Participants will be bussed to one of 28 South Florida service sites to spend a few hours working hard for the benefit of others. Possible activities include cleaning up local beaches, preparing meals for a veteran’s hospital, doing Halloween crafts at a children’s museum and interacting with nursing home residents.
But Gandhi Day co-chair Madison Guido said that students can expect more than a day of service. She said participants will also gain the opportunity to connect with their community.
“It’s kind of easy to get caught up in the bubble of UM and UM’s campus, but I think it’s important to go out there and meet other people,” said Guido, a senior biology major.
The other co-chair, Tori Diceglio, said that students should take advantage of Gandhi Day to get off campus and learn about the many volunteer opportunities that surround UM.
“I think it’s a great way to connect us with the outside local area and to show that we are a philanthropic school and that our students do care about the surrounding areas and helping those who are less fortunate,” she said.
The event will begin at 9 a.m. on the UC Patio and Breezeway.
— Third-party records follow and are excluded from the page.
(** Slab geometry: an oracle answering an empty array, an input of two
    entries, and a well-formed call. *)
Lemma convert_coords_index_behaviour_run :
  convert_coords cos_at_0 sin_at_0 (problem (echo_module []) 1)
    [0.125; 0.5; -0.5] 0%nat
  = (Raise IndexError, 1%nat)
  /\ convert_coords cos_at_0 sin_at_0 (problem (echo_module [5; 0; 0]) 2)
       [0.125; 0.5] 0%nat
     = (Raise IndexError, 1%nat)
  /\ exists a b c,
       convert_coords cos_at_0 sin_at_0 (problem (echo_module [5]) 2)
         [0.125; 0; -7; 9] 0%nat
       = (Ok (PyArray [a; b; c]), 1%nat).
Proof.
  split; [|split].
  - apply (convert_coords_index_behaviour cos_at_0 sin_at_0
             (problem (echo_module []) 1) [0.125; 0.5; -0.5] [] 0%nat 1%nat
             (or_introl eq_refl) eq_refl).
    now left.
  - apply (convert_coords_index_behaviour cos_at_0 sin_at_0
             (problem (echo_module [5; 0; 0]) 2) [0.125; 0.5] [5; 0; 0]
             0%nat 1%nat (or_intror eq_refl) eq_refl).
    right. cbn. lia.
  - apply (convert_coords_index_behaviour cos_at_0 sin_at_0
             (problem (echo_module [5]) 2) [0.125; 0; -7; 9] [5]
             0%nat 1%nat (or_intror eq_refl) eq_refl).
    + discriminate.
    + cbn. lia.
Defined.

(** Slab geometry: the angles [-0.5] and [2 pi - 0.5] give one point. *)
Lemma convert_coords_slab_periodic_run :
  fst (convert_coords cos_at_0 sin_at_0 (problem (echo_module [5; 0; 0]) 1)
         [0.125; Float64.two_pi - 0.5; 0.25] 0%nat)
  = fst (convert_coords cos_at_0 sin_at_0 (problem (echo_module [5; 0; 0]) 1)
           [7; -0.5; 0.25] 0%nat).
Proof.
  apply (convert_coords_slab_periodic cos_at_0 sin_at_0
           (problem (echo_module [5; 0; 0]) 1)
           7 (-0.5) 0.25 0.125 (Float64.two_pi - 0.5) 0.25 5 [0; 0] [0; 0]
           0%nat 1%nat 1%nat eq_refl eq_refl eq_refl eq_refl eq_refl eq_refl
           eq_refl).
  - exists 1%Z. vm_compute. reflexivity.
  - exists 0%Z. vm_compute. reflexivity.
Defined.

(** An infinite angle wraps to NaN. *)
Lemma wrap_finite_iff_run : Float64.wrap infinity = nan.
Proof. exact (proj2 (wrap_finite_iff infinity) eq_refl). Defined.

(** [0.5] is left as it is. *)
Lemma wrap_fixed_point_run : Float64.wrap 0.5 = 0.5.
Proof. exact (wrap_fixed_point 0.5 eq_refl eq_refl). Defined.

(** Wrapping [7] twice is wrapping it once. *)
Lemma wrap_idempotent_nonneg_run :
  Float64.wrap (Float64.wrap 7) = Float64.wrap 7.
Proof. exact (wrap_idempotent_nonneg 7 eq_refl eq_refl). Defined.

(** [2 pi + 2 pi] is exact and wraps to 0; [-0.5] wraps above 0. *)
Lemma wrap_zero_iff_run :
  Float64.wrap (Float64.two_pi + Float64.two_pi) = 0
  /\ (0 <? Float64.wrap (-0.5)) = true.
Proof.
  split.
  - apply (proj1 (wrap_zero_iff (Float64.two_pi + Float64.two_pi) eq_refl)).
    exists 2%Z. vm_compute. reflexivity.
  - apply (proj2 (wrap_zero_iff (-0.5) eq_refl)).
    intros H. apply (f_equal Prim2SF) in H. vm_compute in H. discriminate.
Defined.

(** Slab geometry with radii 2 and 3: the angles [-0.5] and [-7] give
    coordinates that are not negative. *)
Lemma convert_coords_slab_nonneg_run :
  exists y z,
    convert_coords cos_at_0 sin_at_0 (problem (echo_module [5; 0; 0]) 1)
      [0.125; -0.5; -7] 0%nat
    = (Ok (PyArray [5; y; z]), 1%nat)
    /\ (0 <=? y) = true /\ (0 <=? z) = true.
Proof.
  exact (convert_coords_slab_nonneg cos_at_0 sin_at_0
           (problem (echo_module [5; 0; 0]) 1) 0.125 (-0.5) (-7) 5 [0; 0]
           0%nat 1%nat eq_refl eq_refl eq_refl eq_refl eq_refl eq_refl
           eq_refl eq_refl).
Defined.

End MoreRuns.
After students sign in and receive their location assignments, they will get a free breakfast and a T-shirt. They’ll also have the chance to mingle with each other and meet their group leaders before boarding the buses and heading to the service sites.
Once on location, students will spend two to three hours participating in various community service projects. Gandhi Day vice-chair Meghana Chapalamadugu said that although aspects of these tasks can be difficult, they’re worth the effort.
“I mean sure, you get a little sweaty, you get your hands dirty, but at the end of the day, you’re able to bond with a group of people while doing something positive in the community,” said Chapalamadugu, a junior neuroscience major.
Diceglio said Gandhi Day’s name comes from its relationship to the famous political activist, Mahatma Gandhi. The service day is strategically held within two weeks of Gandhi’s birthday, which is Oct. 2, in order to honor his legacy as a proponent of positive change, Diceglio said.
“It comes from the idea of practicing what you preach and doing what you want to see happen,” Chapalamadugu said.
Diceglio, Guido and Chapalamadugu all said seeing the impact of all their hard work is the best part of any service day.
“I just think that seeing other people really puts life into perspective. It makes you realize how grateful you should be for what we have here,” said Diceglio.
Students can register to participate in Gandhi Day on the event’s OrgSync page. The deadline for registration is Oct. 11.